(** ** Servers *)

(** [doBind]: [bound] is whether one of the attempts to bind the address succeeds. *)
Definition doBind (bound : bool) (url : option string) (udp_port : Z) : EM (option Z) :=
  match url_target url with
  | None => mret None
  | Some (skt_type, addr, server_name, instance_id) =>
      if bool_decide (skt_type = FDB_SOCKET_SVC) then
      _ ← em_out (match server_name with Some n => [OutImportSecLevel n] | None => [] end);
      _ ← requestServiceAddress server_name instance_id; mret None
      else if secure_denied addr then mret None else
      ep ← em_get;
      match ep_bound addr (ep_core ep) with
      | Some p => s ← em_sess p; mret (Some (es_skid s))
      | None =>
          if negb (createSocket_ok addr) then mret None else
          skid ← allocate_skid;
          let k := mkEpSock skid addr (sa_mSecure addr) true None FDB_INET_PORT_INVALID None [] in
          let '(_, cn) := bindUDPSocket ev_udp ev_udp_bind None udp_port (ek_container (ep_core ep) k) in
          _ ← addSocket (ek_set_udp (cn_mUDPSession cn) (cn_mPendingUDPPort cn) k);
          if bound then mret (Some skid) else _ ← deleteContainer skid; mret None
      end
  end.

Definition cbBind (bound : bool) (mName url : string) : EM Z :=
  _ ← self_migrate true;
  ep ← em_get;
  r ← doBind bound (Some (if is_empty_str url then getDefaultSvcUrl mName ep else url)) FDB_INET_PORT_INVALID;
  mret (default FDB_INVALID_ID r).

Definition cbUnbind (skid : Z) : EM unit :=
  _ ← deleteSocket skid;
  em_when (negb (fdbValidFdbId skid)) (_ ← releaseServiceAddress; self_migrate false).

(** [CServerSocket::onInput]: [accepted] is the connection [accept] gives. *)
Definition server_onInput (skid : Z) (accepted : option EpSess) : EM unit :=
  k ← em_sock skid;
  match accepted with
  | None => mret tt
  | Some s =>
      p ← em_new (newSession skid (ek_secure k) s);
      ok ← addConnectedSession skid p;
      if (ok : bool) then mret tt else lose_session p
  end.

(** ** Subscriptions *)

(** A change of the object [oid] of the endpoint, or of the endpoint itself. *)
Definition on_object (oid : Z) (f : CFdbBaseObject -> CFdbBaseObject) : EM unit := fun ep =>
  if oid =? FDB_OBJECT_MAIN then Some (tt, ep_set_self (eo_set_obj (f (eo_obj (ep_self ep))) (ep_self ep)) ep, []) else
  match retrieveEntry oid (ep_objects ep) with
  | Some o => Some (tt, ep_set_objects (updateEntry oid (eo_set_obj (f (eo_obj o)) o) (ep_objects ep)) (ep_mSnAllocator ep) ep, [])
  | None => Some (tt, ep, [])
  end.

(** A session subscribes at an object: the table holds the pointer to the session. *)
Definition ep_subscribe (oid sid msg obj_id : Z) (topic : option string) (flag : Z) : EM unit :=
  ep ← em_get;
  match getSession sid ep with
  | Some p => on_object oid (fun x => obj_subscribe x p msg obj_id topic flag)
  | None => mret tt
  end.

(** ** The end of an endpoint *)

Fixpoint removeObjects (fuel : nat) : EM unit :=
  match fuel with
  | O => mret tt
  | S fuel =>
      ep ← em_get;
      match mEntryContainer (ep_objects ep) with
      | [] => mret tt
      | (_, o) :: _ => _ ← removeObject (eo_ptr o); removeObjects fuel
      end
  end.

(** [callDestroyEndpoint], without the registration at the context. *)
Definition callDestroyEndpoint (prepare : bool) : EM unit :=
  if prepare then ep ← em_get; removeObjects (length (mEntryContainer (ep_objects ep)))
  else deleteSocket FDB_INVALID_ID.

End endpoint.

_____

What is expected: Restate word for word the lines of the data above, starting at the line containing "Definition ep_subscribe (oid" and ending at the line containing "else deleteSocket FDB_INVALID_ID.", both included, and nothing more.

Reply:
Definition ep_subscribe (oid sid msg obj_id : Z) (topic : option string) (flag : Z) : EM unit :=
  ep ← em_get;
  match getSession sid ep with
  | Some p => on_object oid (fun x => obj_subscribe x p msg obj_id topic flag)
  | None => mret tt
  end.

(** ** The end of an endpoint *)

Fixpoint removeObjects (fuel : nat) : EM unit :=
  match fuel with
  | O => mret tt
  | S fuel =>
      ep ← em_get;
      match mEntryContainer (ep_objects ep) with
      | [] => mret tt
      | (_, o) :: _ => _ ← removeObject (eo_ptr o); removeObjects fuel
      end
  end.

(** [callDestroyEndpoint], without the registration at the context. *)
Definition callDestroyEndpoint (prepare : bool) : EM unit :=
  if prepare then ep ← em_get; removeObjects (length (mEntryContainer (ep_objects ep)))
  else deleteSocket FDB_INVALID_ID.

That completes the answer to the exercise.